WHAT IS BEING ASKED:
Once you find the line with "(** a steady" in the data that follows, repeat it and every line after it exactly, through the line with "- intros kind.".

[Source records]
(** Where a thread is; the number is the runner it deals with. *)
Inductive point :=
  | Entering (c : call)
  | Locking (c : call)
  | Holding (c : call)
  | Deciding (hash : string) (isPaused : bool) (build : option string)
  | Marking (id : Z) (n : next)
  | Removing (id : Z) (n : next)
  | Awaiting (id : Z) (n : next)
  | Releasing (id : Z) (n : next) (err : option failure)
  | Starting (hash : string) (build : option string) (a : Action)
  | Rechecking (a : Action)
  | Undoing
  | Unlocking (r : result)
  | Leaving (r : result)
  | Gone (r : result).

Record thread := mkThread { tkey : Key; mutex : Z; at_ : point }.

(** The registry, its runners and its threads. [locks] and [holder] are the mutexes by key and who
    holds each; [shutdown] says how far Shutdown came. *)
Inductive phase := Open | Latched | Enumerated.

Record system := mkSystem {
  down : phase;
  runners : gmap Key Z;
  locks : gmap Key Z;
  waiters : gmap Key Z;
  lastStart : gmap Key Time;
  heap : gmap Z Runner;
  holder : gmap Z Z;
  threads : gmap Z thread;
  fresh : Z
}.

Definition closed (s : system) : bool := match down s with Open => false | _ => true end.

(** ** The operations *)

Section ops.
Variable opts : RegistryOptions.

Definition throttle (s : system) (key : Key) (now : Time) : Duration :=
  if RestartInterval opts <? 0 then 0
  else
    match lastStart s !! key with
    | None => 0
    | Some last =>
        let elapsed := time_Sub now last in
        if RestartInterval opts <=? elapsed then 0 else RestartInterval opts - elapsed
    end.

(** The switch of Ensure, over the runner that is there: where the thread goes, and whether the runner
    is told to pause or resume. *)
Definition decide_action (existing : option (Z * Runner)) (hash : string) (isPaused : bool) (build : option string) (wait : Duration) :
    point * option (Z * bool) :=
  match existing with
  | None => (Starting hash build ActionStarted, None)
  | Some (id, r) =>
      if bool_decide (Hash r = hash) && bool_decide (runErr r = None)
      then (Unlocking (Outcome ActionUnchanged 0), Some (id, isPaused))
      else if 0 <? wait then (Unlocking (Outcome ActionThrottled wait), None)
      else (Marking id (ThenStart hash build), None)
  end.

Definition existing (s : system) (key : Key) : option (Z * Runner) :=
  id ← runners s !! key; r ← heap s !! id; Some (id, r).

Definition alter_runner (s : system) (id : Z) (f : Runner → Runner) : system :=
  mkSystem (down s) (runners s) (locks s) (waiters s) (lastStart s) (alter f id (heap s)) (holder s) (threads s) (fresh s).
Definition set_paused (b : bool) (r : Runner) : Runner :=
  mkRunner (RKey r) (Hash r) (StartedAt r) (runErr r) (stopped r) (exited r) (runnable_closed r) (Some b).
Definition set_stopped (r : Runner) : Runner :=
  mkRunner (RKey r) (Hash r) (StartedAt r) (runErr r) true (exited r) (runnable_closed r) (paused r).
Definition set_closed (r : Runner) : Runner :=
  mkRunner (RKey r) (Hash r) (StartedAt r) (runErr r) (stopped r) (exited r) true (paused r).

Definition set_thread (s : system) (t : Z) (th : thread) : system :=
  mkSystem (down s) (runners s) (locks s) (waiters s) (lastStart s) (heap s) (holder s) (<[t := th]> (threads s)) (fresh s).
Definition goto (s : system) (t : Z) (th : thread) (p : point) : system := set_thread s t (mkThread (tkey th) (mutex th) p).

(** lock, up to the release of the registry's mutex: the key's mutex, made where there is none. *)
Definition enlist (s : system) (t : Z) (th : thread) (c : call) : system :=
  let key := tkey th in
  let n := default 0 (waiters s !! key) + 1 in
  match locks s !! key with
  | Some m =>
      set_thread (mkSystem (down s) (runners s) (locks s) (<[key := n]> (waiters s)) (lastStart s) (heap s) (holder s) (threads s) (fresh s))
        t (mkThread key m (Locking c))
  | None =>
      set_thread (mkSystem (down s) (runners s) (<[key := fresh s]> (locks s)) (<[key := n]> (waiters s)) (lastStart s) (heap s)
                    (holder s) (threads s) (fresh s + 1))
        t (mkThread key (fresh s) (Locking c))
  end.

Definition set_holder (s : system) (h : gmap Z Z) : system :=
  mkSystem (down s) (runners s) (locks s) (waiters s) (lastStart s) (heap s) h (threads s) (fresh s).
Lemma conditions_answer st spec : (λ c, (Api.C_Type c, Api.C_Status c)) <$> conditions_of st spec = answers st spec.
Proof. unfold conditions_of, answers, ready_condition. destruct (CheckStatus.SPhase st), spec; reflexivity. Qed.

Lemma conditions_have_reasons st spec : Forall (λ c, Api.C_Reason c ≠ "") (conditions_of st spec).
Proof.
  unfold conditions_of, reasonFor, ready_condition. cbv zeta.
  destruct (CheckStatus.SPhase st), (CheckStatus.SourceConnected st), (CheckStatus.STargetReachable st), (0 <? CheckStatus.DivergentKeys st);
    (apply Forall_app; split; [|destruct spec; [|constructor]]);
    repeat (constructor; [cbn; repeat case_match; discriminate|]); constructor.
Qed.

(** C37: every question is answered: after a status is written every condition of the list is there, true or
    false as the check says, for the generation that was read, with a message, and with the time of its
    last change; other conditions are untouched; and confirmed and suspect keys stay apart. *)
Theorem every_question_is_answered status st spec generation now :
  let s := renderStatus status st spec generation now in
  (∀ kind ok, (kind, ok) ∈ answers st spec → ∃ c, find_condition kind (Api.Conditions s) = Some c
     ∧ Api.C_Status c = ok ∧ Api.C_ObservedGeneration c = generation ∧ Api.C_Message c ≠ ""
     ∧ Api.C_LastTransitionTime c = match find_condition kind (Api.Conditions status) with
         | Some o => if Bool.eqb (Api.C_Status o) ok then Api.C_LastTransitionTime o else Some now
         | None => Some now
         end)
  ∧ (∀ kind, kind ∉ (answers st spec).*1 → find_condition kind (Api.Conditions s) = find_condition kind (Api.Conditions status))
  ∧ Api.DivergentKeys s = CheckStatus.DivergentKeys st ∧ Api.SuspectDivergentKeys s = CheckStatus.SuspectDivergentKeys st.
Proof.
  intros s. split_and!; [|intros kind Hk; apply render_keeps; by rewrite <- conditions_answer, <- list_fmap_compose in Hk|done|done].
  intros kind ok Hin. rewrite <- conditions_answer in Hin. apply list_elem_of_fmap in Hin as (c & [= -> ->] & Hc).
  pose proof (render_finds st spec (Api.Conditions status) generation now c Hc) as Hf.
  exists (merged (find_condition (Api.C_Type c) (Api.Conditions status)) (stamped c generation now)). split; [exact Hf|].
  pose proof (conditions_have_reasons st spec) as Hr. rewrite Forall_forall in Hr. specialize (Hr c Hc).
  assert (Api.C_LastTransitionTime c = None) as Ht.
  { clear -Hc. unfold conditions_of, ready_condition in Hc. cbv zeta in Hc. destruct (CheckStatus.SPhase st), spec; cbn in Hc;
      repeat (apply elem_of_cons in Hc as [->|Hc]; [done|]); by apply not_elem_of_nil in Hc. }
  clear Hf. unfold merged. destruct (find_condition (Api.C_Type c) (Api.Conditions status)) as [o|];
    [destruct (Bool.eqb (Api.C_Status o) (Api.C_Status (stamped c generation now))) eqn:Eb|];
    cbn in *; rewrite ?Ht, ?Eb; split_and!; try done; by case_bool_decide.
Qed.

Lemma merged_settles old c t : merged (Some (merged old c)) (with_transition c t) = merged old c.
Proof. unfold merged. destruct old as [o|]; [destruct (Bool.eqb (Api.C_Status o) (Api.C_Status c)) eqn:E|]; cbn; by rewrite Bool.eqb_reflx; destruct c. Qed.

Definition without_conditions (s : Api.DriftCheckStatus) : Api.DriftCheckStatus :=
  Api.mkDriftCheckStatus (Api.Phase s) (Api.ObservedGeneration s) (Api.Message s) (Api.DivergentKeys s) (Api.SuspectDivergentKeys s)
    (Api.DivergenceByCategory s) (Api.DriftDurationSeconds s) (Api.TrackedKeys s) (Api.SettledKeys s) (Api.InFlightKeys s)
    (Api.CoverageRatio s) (Api.SettlementWindowSeconds s) (Api.ConvergenceP99Seconds s) (Api.Publishers s) (Api.LastSweepTime s)
    (Api.LastSweepDurationSeconds s) (Api.LastSweepKeysCompared s) (Api.SweepsSkipped s) (Api.TargetReachable s) (Api.TargetRole s)
    (Api.TargetKeyspaceSize s) (Api.EventsApplied s) (Api.EventsDropped s) [].

(** a steady check writes nothing new: rendering the same state again, at any later time, changes no field
    and no condition, the transition times included. *)
Theorem steady_status_is_stable status st spec generation now later :
  let once := renderStatus status st spec generation now in
  let twice := renderStatus once st spec generation later in
  without_conditions twice = without_conditions once
  ∧ ∀ kind, find_condition kind (Api.Conditions twice) = find_condition kind (Api.Conditions once).
Proof.
  intros once twice. split.
  - unfold twice, once, renderStatus, without_conditions. cbn. by destruct (IsZero (CheckStatus.LastSweepTime st)).
  - intros kind. destruct (decide (kind ∈ (Api.C_Type <$> conditions_of st spec))) as [Hk|Hk].
    + apply list_elem_of_fmap in Hk as (c & -> & Hc). unfold twice. cbn [Api.Conditions renderStatus].
      rewrite (render_finds st spec _ generation later c Hc). unfold once. cbn [Api.Conditions renderStatus].
      rewrite (render_finds st spec _ generation now c Hc). f_equal.
      assert (∃ t, stamped c generation later = with_transition (stamped c generation now) t) as [t ->]
        by (by exists (Api.C_LastTransitionTime (stamped c generation later))).
      apply merged_settles.
    + by apply render_keeps.
Qed.

(** The publishers of a status are those of the check, in the order of their names. *)
Lemma publishers_in_order st : renderPublishers st ≡ₚ (render_publisher <$> CheckStatus.SPublishers st) ∧ StronglySorted id_le (renderPublishers st).
Proof.
  split; [apply merge_sort_Permutation|]. apply StronglySorted_merge_sort.
  - intros a b c. unfold id_le. apply transitivity.
  - intros a b. unfold id_le. apply total, _.
Qed.
End facts.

OUTPUT FOR THIS EXERCISE:
(** a steady check writes nothing new: rendering the same state again, at any later time, changes no field
    and no condition, the transition times included. *)
Theorem steady_status_is_stable status st spec generation now later :
  let once := renderStatus status st spec generation now in
  let twice := renderStatus once st spec generation later in
  without_conditions twice = without_conditions once
  ∧ ∀ kind, find_condition kind (Api.Conditions twice) = find_condition kind (Api.Conditions once).
Proof.
  intros once twice. split.
  - unfold twice, once, renderStatus, without_conditions. cbn. by destruct (IsZero (CheckStatus.LastSweepTime st)).
  - intros kind. destruct (decide (kind ∈ (Api.C_Type <$> conditions_of st spec))) as [Hk|Hk].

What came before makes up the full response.